Living off your earnings will depend on your earnings. Extremadura is one of the poorest regions and the cheapest regions to live in, having said that, the land is not that cheap, or as cheap as some think it is. You are going to have to be more specific about what area you want to live in. 
Zafra to the south, Caceres in the central west or north in the Sierra De Gata.


----------



## baldilocks (Mar 7, 2010)

cambio said:


> Extremadura is roughly the size of Switzerland. It is a big place and very varied. As for planting more trees, we are a region of trees, many different types. from Spanish Oaks to chestnut trees giving wonderful autumn displays of colour.
> 
> It does get cold here in the winter, this year we had nights as low as -4
> 
> ...


Also bear in mind that the temperatures vary with altitude. Low altitudes will be hotter in summer and may be (if they are frost hollows) very much colder in winter. Higher altitudes will be cooler in Summer and will, most likely, be colder in winter. w.r.t. growing trees, you may find that there are restrictions on what trees you grow.


----------



## Chopera (Apr 22, 2013)

grahamp said:


> Hello all, I am thinking of purchasing a property outright and moving to the Extremadura area. I want to live there for about 8 months of the year. I have a house in England which I will rent out and try to live of the earnings from that, should be at least £700 per month. I have calculated in the tax necessary for the purchase and am looking for a rural property with some land. I do not wish to build on the land but want to enhance it by planting tress etc. I will be paying a visit in about a months time. If any members have any advise for me this would be very much appreciated. Thanks Graham.

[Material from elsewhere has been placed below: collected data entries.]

Lemma keeps_handle_number k klen v vlen read n set min max :
  (∀ o, min ≤ st_value (read v) ≤ max → options_ok o → options_ok (set (st_value (read v)) o)) → keeps_ok (conf_handle_number k klen v vlen read n set min max).
Proof.
  intros Hs. unfold conf_handle_number, malloc_conf_error. destruct (key_is _ _ _); [|auto with conf]. apply keeps_bind; [|auto with conf].
  destruct (_ || negb _); [auto with conf|]. destruct (Z.ltb_spec (st_value (read v)) min), (Z.ltb_spec max (st_value (read v))); cbn [orb]; auto with conf.
  apply keeps_set. intros o Ho. apply Hs; [lia|done].
Qed.

Lemma keeps_first_hit hs : Forall keeps_ok hs → keeps_ok (first_hit hs).
Proof. induction 1 as [|h hs Hh _ IH]; cbn [first_hit]; [auto with conf|]. apply keeps_bind; [done|]. intros []; auto with conf. Qed.

Lemma keeps_handle k klen v vlen : keeps_ok (conf_handle k klen v vlen).
Proof.
  apply keeps_bind; [|intros []; unfold malloc_conf_error; auto with conf]. apply keeps_first_hit. pose proof (strtoumax_range v 0) as Hr.
  repeat (constructor; [first [apply keeps_handle_bool; intros b o Ho; destruct Ho; by split|apply keeps_handle_number; intros o Hrange Ho; destruct Ho; split; done]|]). constructor.
Qed.

(** The rest of the options is shorter. *)
Lemma wp_conf_next p c (Q : option (str * nat * str * nat * str) → conf → Prop) :
  options_ok (opts c) → (∀ c', options_ok (opts c') → Q None c') →
  (∀ c' k klen v vlen rest, options_ok (opts c') → (length rest < length p)%nat → Q (Some (k, klen, v, vlen, rest)) c') → wp (malloc_conf_next p) c Q.
Proof.
  intros Hc Hn Hs. unfold malloc_conf_next. destruct (scan_key p 0) as [n| |klen v] eqn:Ek.
  - apply wp_bind. destruct (n =? 0)%nat; [apply wp_ret|apply wp_modify]; apply wp_ret; by apply Hn.
  - apply wp_bind, wp_modify, wp_ret. by apply Hn.
  - pose proof (scan_key_length _ _ _ _ Ek). pose proof (scan_value_length v 0). destruct (scan_value v 0) as [[vlen rest] comma]. cbn in *.
    apply wp_bind. destruct comma; [apply wp_modify|apply wp_ret]; apply wp_ret; apply Hs; (done || lia).
Qed.

Lemma conf_loop_ok fuel p : (length p ≤ fuel)%nat → keeps_ok (conf_loop fuel p).
Proof.
  revert p. induction fuel as [|fuel IH]; intros [|c p] Hl; cbn [conf_loop]; auto with conf; [cbn in Hl; lia|].
  intros s Hs. apply wp_bind, wp_conf_next; [done|intros; by apply wp_ret|]. intros s' k klen v vlen rest Hs' Hr. revert s' Hs'. fold (keeps_ok (conf_handle k klen v vlen;; conf_loop fuel rest)).
  apply keeps_bind; [apply keeps_handle|]. intros []. apply IH. cbn in *. lia.
Qed.

Lemma conf_source_ok s : keeps_ok (conf_source s).
Proof. by apply conf_loop_ok. Qed.

(** C29 Reading the options ends, whatever the three strings hold, and leaves
    every option in the range that the allocator is made for. *)
Theorem conf_init_ok je_malloc_conf link env c :
  options_ok (opts c) → ∃ c', malloc_conf_init je_malloc_conf link env c = Some (tt, c') ∧ options_ok (opts c').
Proof.
  intros Hc. assert (Hw : wp (malloc_conf_init je_malloc_conf link env) c (λ _ c', options_ok (opts c'))).
  { revert c Hc. repeat (apply keeps_bind; [apply conf_source_ok|intros []]). apply conf_source_ok. }
  apply wp_Some in Hw as ([] & c' & E & Hc'). by exists c'.
Qed.

Definition conf0 : conf := Conf default_options [].

Lemma conf_init_ok_witness :
  ∃ c', malloc_conf_init (Some (bytes "lg_chunk:99,junk:true")) None (Some (bytes "narenas:0x10,abort,")) conf0 = Some (tt, c') ∧ options_ok (opts c').
Proof. apply (conf_init_ok (Some (bytes "lg_chunk:99,junk:true")) None (Some (bytes "narenas:0x10,abort,")) conf0). split; vm_compute; split; discriminate || reflexivity. Defined.

(** The size out of range and the key without a value are reported. *)
Example conf_sample :
  malloc_conf_init (Some (bytes "lg_chunk:99,junk:true")) None (Some (bytes "narenas:0x10,abort,")) conf0
  = Some (tt, Conf (set_narenas 16 (set_junk true default_options)) [OutOfRange (bytes "lg_chunk") (bytes "99"); Malformed]).
Proof. vm_compute. reflexivity. Qed.

(** ** What an option string means *)

(** Nothing or a comma. *)
Definition stops (t : str) : Prop := match t with [] => True | c :: _ => c = 44 end.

It sounds strange that you have decided on Extremadura without being more specific about which area. As others have mentioned, it's a big place, and diverse in its terrain. But anyway, I'd recommend the Sierra de Gredos, and places around Jarandilla, Yuste and Jaraíz. The land there is very fertile: several of my in-laws own fincas around there and grow pretty much anything and everything you can think of (figs, lemons, oranges, kiwis, grapes, melons, peppers, tomatoes, cherries, strawberries, etc) without much more than chucking some seeds on the ground.

The main drawbacks with that area are that it's cold in winter and the villages are dead outside of the holiday season. Well Jaraíz might have a bit more life as it's more of a town, but it's not so pretty. But if you are paying a visit then it's worth passing through that area - especially stopping off in Jarandilla and the Monastery in Yuste.

Also I think if you intend to live off £700 per month then it's cutting it too fine.


----------



## carquinyoli (Jan 5, 2016)

The majority of agricultural property in Extremadura is owned by terratenientes (landowners) and it has the appearance of semi-abandoned extension. That is misleading and untouchable. That is la dehesa, cork oaks and evergreen oaks forming a clear forest, it is perfect for bull and iberian pig breeding. It is apparently wild and deserted but very controlled. 

The northern highlands is the best choice to rent a small farm. Jerte and Vera valleys are expensive because their specific pepper and cherry crops. Sierra de Gata and specially Las Hurdes were traditionally considered the poorest and secluded place in ​​Spain but which area might better fit your budget and if you have hermit soul.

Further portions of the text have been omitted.